Non riusciamo a prendere sonno anche se siamo distrutte dal viaggio. Le nostre membra sfinite giacciono su pagliericci coperti da lenzuola. Piangiamo per l’emozione, ma non sappiamo definire quale. Ripensiamo alla nostra casa, ai nostri genitori, alla nostra infanzia fortunata. Ci stringiamo l’una con l’altra, ci ricordiamo che siamo qui per la pace e la prosperità di Aeloria.
Ma lo stesso bagnamo i nostri giacigli con le lacrime.
Ci vengono a chiamare la mattina, dobbiamo iniziare il nostro percorso di preparazione allo sposalizio. Quattro orchi armati di lance ci scortano lungo il prato, centinaia di orchi sono nelle strade a guardarci, urlano parole che non capiamo. Altri armati li trattengono, impediscono loro di invadere il terreno del tempio. Scoppia un tafferuglio, grida di dolore, le guardie ci ordinano di entrare nella torre.
Giungiamo nella sala principale, l’odore acre del fumo invade il nostro olfatto. Decine di sacerdoti sono riuniti in gruppi di due, distribuiti per tutto il tempio. Ordinano a ognuna di noi di raggiungerne una coppia. Ci legano le mani dietro la schiena con una corda, una caviglia viene chiusa in un anello la cui catena è fissata al pavimento. “È per la vostra sicurezza,” ci assicurano. Solleviamo il busto, le gambe discostate l’una dall’altra, la testa alta, i capelli biondi che scendono fino ai lombari, i seni spinti in fuori, come ci hanno insegnato prima di partire; i sacerdoti ci contemplano, girano attorno a noi, ammirano la nostra perfezione.
Sappiamo perché la loro divinità vuole come mogli elfe e non orchesse.
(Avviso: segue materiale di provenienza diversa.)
(** C10. For a student the fourth card shows [Math.round((completedExperiments
    / totalExperiments) * 100)], computed without looking at the divisor: with
    any view model whose [totalExperiments] is 0 the value shown is not a
    finite number, and in the initial view model both operands are 0, the
    quotient is [0 / 0] and the value shown is [NaN].  After a run of
    [fetchStats] on the student path [totalExperiments] is 5, the quotient is
    not [NaN], and, [completedExperiments] being the length of an array, the
    value shown is the integer [20 * completedExperiments], both roundings
    taken into account. *)
Theorem C10_success_rate db userProfile w :
  UserProfile.role userProfile = student →
  (∀ s, ∃ v, Dashboard (Some userProfile) s = Some v ∧
      cards v !! 3%nat =
        Some (StatCard.mk "Success Rate"
                (Number.round
                   (Number.mul
                      (Number.div (completedExperiments s) (totalExperiments s)) 100))
                "bg-purple-500")) ∧
  (∀ s, totalExperiments s = 0 → Number.is_finite (successRate s) = false) ∧
  (completedExperiments initialStats = 0 ∧ totalExperiments initialStats = 0 ∧
   Number.div 0 0 = Number.NaN ∧ successRate initialStats = Number.NaN ∧
   ∃ v, Dashboard (Some userProfile) initialStats = Some v ∧
        StatCard.value <$> cards v !! 3%nat = Some Number.NaN) ∧
  (∃ w', fetchStats db (Some userProfile) w = (Normal (), w') ∧
     totalExperiments (stats w') = 5 ∧
     Number.div (completedExperiments (stats w')) (totalExperiments (stats w'))
       ≠ Number.NaN ∧
     (completedExperiments (stats w') ≤ Array_maxLength →
      successRate (stats w') = Number.of_Z (20 * completedExperiments (stats w')) ∧
      ∃ v, Dashboard (Some userProfile) (stats w') = Some v ∧
           StatCard.value <$> cards v !! 3%nat =
             Some (Number.of_Z (20 * completedExperiments (stats w'))))).
Proof.
  intros Hrole. split; [|split; [|split]].
  - intros s. eexists. split; [reflexivity|].
    simpl. by rewrite Hrole.
  - apply successRate_zero_total.
  - split_and!; [done..|].
    destruct (Dashboard_student_card userProfile initialStats Hrole)
      as (v & Hv & Hcard).
    exists v. split; [exact Hv|]. by rewrite Hcard.
  - eexists. split; [by apply fetchStats_student|].
    split; [done|]. split; [by apply div_not_NaN|].
    intros Hmax.
    assert (successRate (studentStats userProfile) =
              Number.of_Z (20 * completedExperiments (studentStats userProfile))) as Hrate.
    { apply successRate_five; [done|].
      split; [apply studentStats_completed_range | exact Hmax]. }
    split; [exact Hrate|].
    destruct (Dashboard_student_card userProfile (studentStats userProfile) Hrole)
      as (v & Hv & Hcard).
    exists v. split; [exact Hv|]. by rewrite Hcard, Hrate.
Qed.
(** apply [g] to the first match *)
Fixpoint modify (f : query) (g : gmap string pyval → gmap string pyval)
    (ds : list (gmap string pyval)) : list (gmap string pyval) :=
  match ds with
  | [] => []
  | doc :: ds' => if matches f doc then g doc :: ds' else doc :: modify f g ds'
  end.

(** drop the first match *)
Fixpoint remove (f : query) (ds : list (gmap string pyval))
  : list (gmap string pyval) :=
  match ds with
  | [] => []
  | doc :: ds' => if matches f doc then ds' else doc :: remove f ds'
  end.

(** one more event in the trace *)
Definition note (e : event) : M world unit :=
  λ w, (Ok (), emit e w).

Definition find_one (f : query) : M world (option (gmap string pyval)) :=
  note (ColFindOne f) ;;
  λ w, (Ok (lookup f (docs w)), w).

(** the document gets a fresh [_id], which is returned *)
Definition insert_one (h : gmap string pyval) : M world N :=
  note (ColInsertOne h) ;;
  λ w, let hid := next_oid w in
       (Ok hid,
        World (docs w ++ [<["_id" := POid hid]> h]) (N.succ hid) (trace w)).

(** [{"$set": set}] on the first match; the document before or after *)
Definition find_one_and_update (f : query) (set : gmap string pyval)
    (after : bool) : M world (option (gmap string pyval)) :=
  note (ColFindOneAndUpdate f set after) ;;
  λ w, let upd doc := set ∪ doc in
       (Ok ((if after then upd else id) <$> lookup f (docs w)),
        World (modify f upd (docs w)) (next_oid w) (trace w)).

Definition delete_one (f : query) : M world unit :=
  note (ColDeleteOne f) ;;
  λ w, (Ok (), World (remove f (docs w)) (next_oid w) (trace w)).

(** what the cursor of [find] yields: every match, in insertion order *)
Definition find (f : query) : M world (list (gmap string pyval)) :=
  λ w, (Ok (List.filter (matches f) (docs w)), w).

End Col.

(** ** Pieces of Python the handler relies on *)

(** [not ins] for what [find_one] answers: [None] or a dict *)
Definition truthy_doc (ins : option (gmap string pyval)) : bool :=
  match ins with
  | Some doc => Py.truthy_dict doc
  | None => false
  end.

(** [for x in v] *)
Definition iter (v : pyval) : res (list pyval) :=
  match v with
  | PList l => Ok l
  | PStr s => Ok ((λ c, PStr (String c "")) <$> String.list_ascii_of_string s)
  | _ => Raise (TypeError "object is not iterable")
  end.

(** [str(hid)] of an ObjectId *)
Definition oid_str (hid : N) : string := pretty hid.

(** [for x in xs: body(x)] *)
Fixpoint for_each {S A : Type} (xs : list A) (body : A → M S unit) : M S unit :=
  match xs with
  | [] => ret ()
  | x :: xs' => body x ;; for_each xs' body
  end.

(** [if c: body] *)
Definition when {S : Type} (c : bool) (body : M S unit) : M S unit :=
  if c then body else ret ().

(** [a and b] *)
Definition and_then {S : Type} (a b : M S bool) : M S bool :=
  let* x := a in if x then b else ret false.

(** An argument passed by position. *)
Inductive pyarg : Type :=
| AVal (v : pyval)
| ADict (d : gmap string pyval).

(** The dict [d] handed to [update] is the caller's object and is changed
    in place: it is part of the state next to the world. *)
Module Arg.

Definition in_world {A : Type} (m : M world A)
  : M (world * gmap string pyval) A :=
  λ s, let (r, w') := m s.1 in (r, (w', s.2)).
Variable py_repr : pyval -> string.

(** The warning the builder logs for a descriptor it skips. *)
Definition skip_message (q : pydict) : string :=
  ("Unsupported question type: " ++ py_str py_repr (dict_get q "type" PyNone)
   ++ ". Skipping question: " ++ py_str py_repr (dict_get q "title" PyNone))%string.

(** The line of [get_form] for the [i]-th item, counted from 1. *)
Definition question_line (i : nat) (item : pyval) : string :=
  ("  " ++ nat_str i ++ ". "
   ++ py_str py_repr (reply_field item "title" (PyStr ("Question " ++ nat_str i)))
   ++ (if py_truthy (item_required item) then " (Required)" else EmptyString))%string.

(** The lines of the items, the first one numbered [i]. *)
Fixpoint question_lines (i : nat) (items : list pyval) : list string :=
  match items with
  | [] => []
  | item :: rest => question_line i item :: question_lines (S i) rest
  end.

(** The line of [list_form_responses] for the [i]-th response. *)
Definition response_line (i : nat) (response : pyval) : string :=
  ("  " ++ nat_str i
   ++ ". Response ID: " ++ py_str py_repr (reply_field response "responseId" (PyStr "Unknown"))
   ++ " | Created: " ++ py_str py_repr (reply_field response "createTime" (PyStr "Unknown"))
   ++ " | Last Submitted: "
   ++ py_str py_repr (reply_field response "lastSubmittedTime" (PyStr "Unknown"))
   ++ " | Answers: " ++ nat_str (answers_count response))%string.

Fixpoint response_lines (i : nat) (responses : list pyval) : list string :=
  match responses with
  | [] => []
  | response :: rest => response_line i response :: response_lines (S i) rest
  end.

(** The text [create_form] returns when nothing fails. *)
Definition created_text (created_form : pydict) (title user_google_email : string) : string :=
  let form_id := dict_get created_form "formId" PyNone in
  ("Successfully created form '"
   ++ py_str py_repr
        (reply_field (dict_get created_form "info" (PyDict [])) "title" (PyStr title))
   ++ "' for " ++ user_google_email
   ++ ". Form ID: " ++ py_str py_repr form_id
   ++ ". Edit URL: "
   ++ ("https://docs.google.com/forms/d/" ++ py_str py_repr form_id ++ "/edit")
   ++ ". Responder URL: "
   ++ py_str py_repr
        (dict_get created_form "responderUri"
           (PyStr ("https://docs.google.com/forms/d/" ++ py_str py_repr form_id
                   ++ "/viewform"))))%string.

End ToolVocabulary.

(** *** Sample replies of the service *)

Definition created_reply : pydict :=
  [("formId", PyStr "f1"); ("info", PyDict [("title", PyStr "Lunch")]);
   ("responderUri", PyStr "https://forms.example/f1")].

Definition form_reply : pydict :=
  [("info", PyDict [("title", PyStr "Lunch")]);
   ("items",
     PyList
       [PyDict [("title", PyStr "Name");
                ("questionItem",
                  PyDict [("question", PyDict [("required", PyBool true)])])];
        PyDict [("questionItem", PyDict [])]])].

Definition page_reply : pydict :=
  [("responses",
     PyList
       [PyDict [("responseId", PyStr "r1");
                ("answers", PyDict [("q1", PyDict []); ("q2", PyDict [])])];
        PyDict [("createTime", PyStr "2024-01-01")]]);
   ("nextPageToken", PyStr "t2")].

Definition empty_page_reply : pydict :=
  [("responses", PyList []); ("nextPageToken", PyStr "t2")].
L’Anziano è seduto sul palchetto che sovrasta tutta la sala. Batte il suo bastone, il brusio nel tempio scompare. “Oggi inizia il vostro cammino verso l’apprendimento di tutte le tecniche per soddisfare il vostro futuro sposo, il terribile ma giusto Krakh’thul. Potrà apparirvi come un anno di sofferenze e difficoltà, ma vi ricordo che avete avuto la possibilità di essere le mogli di un dio, che donerà ricchezze e salute al vostro villaggio.”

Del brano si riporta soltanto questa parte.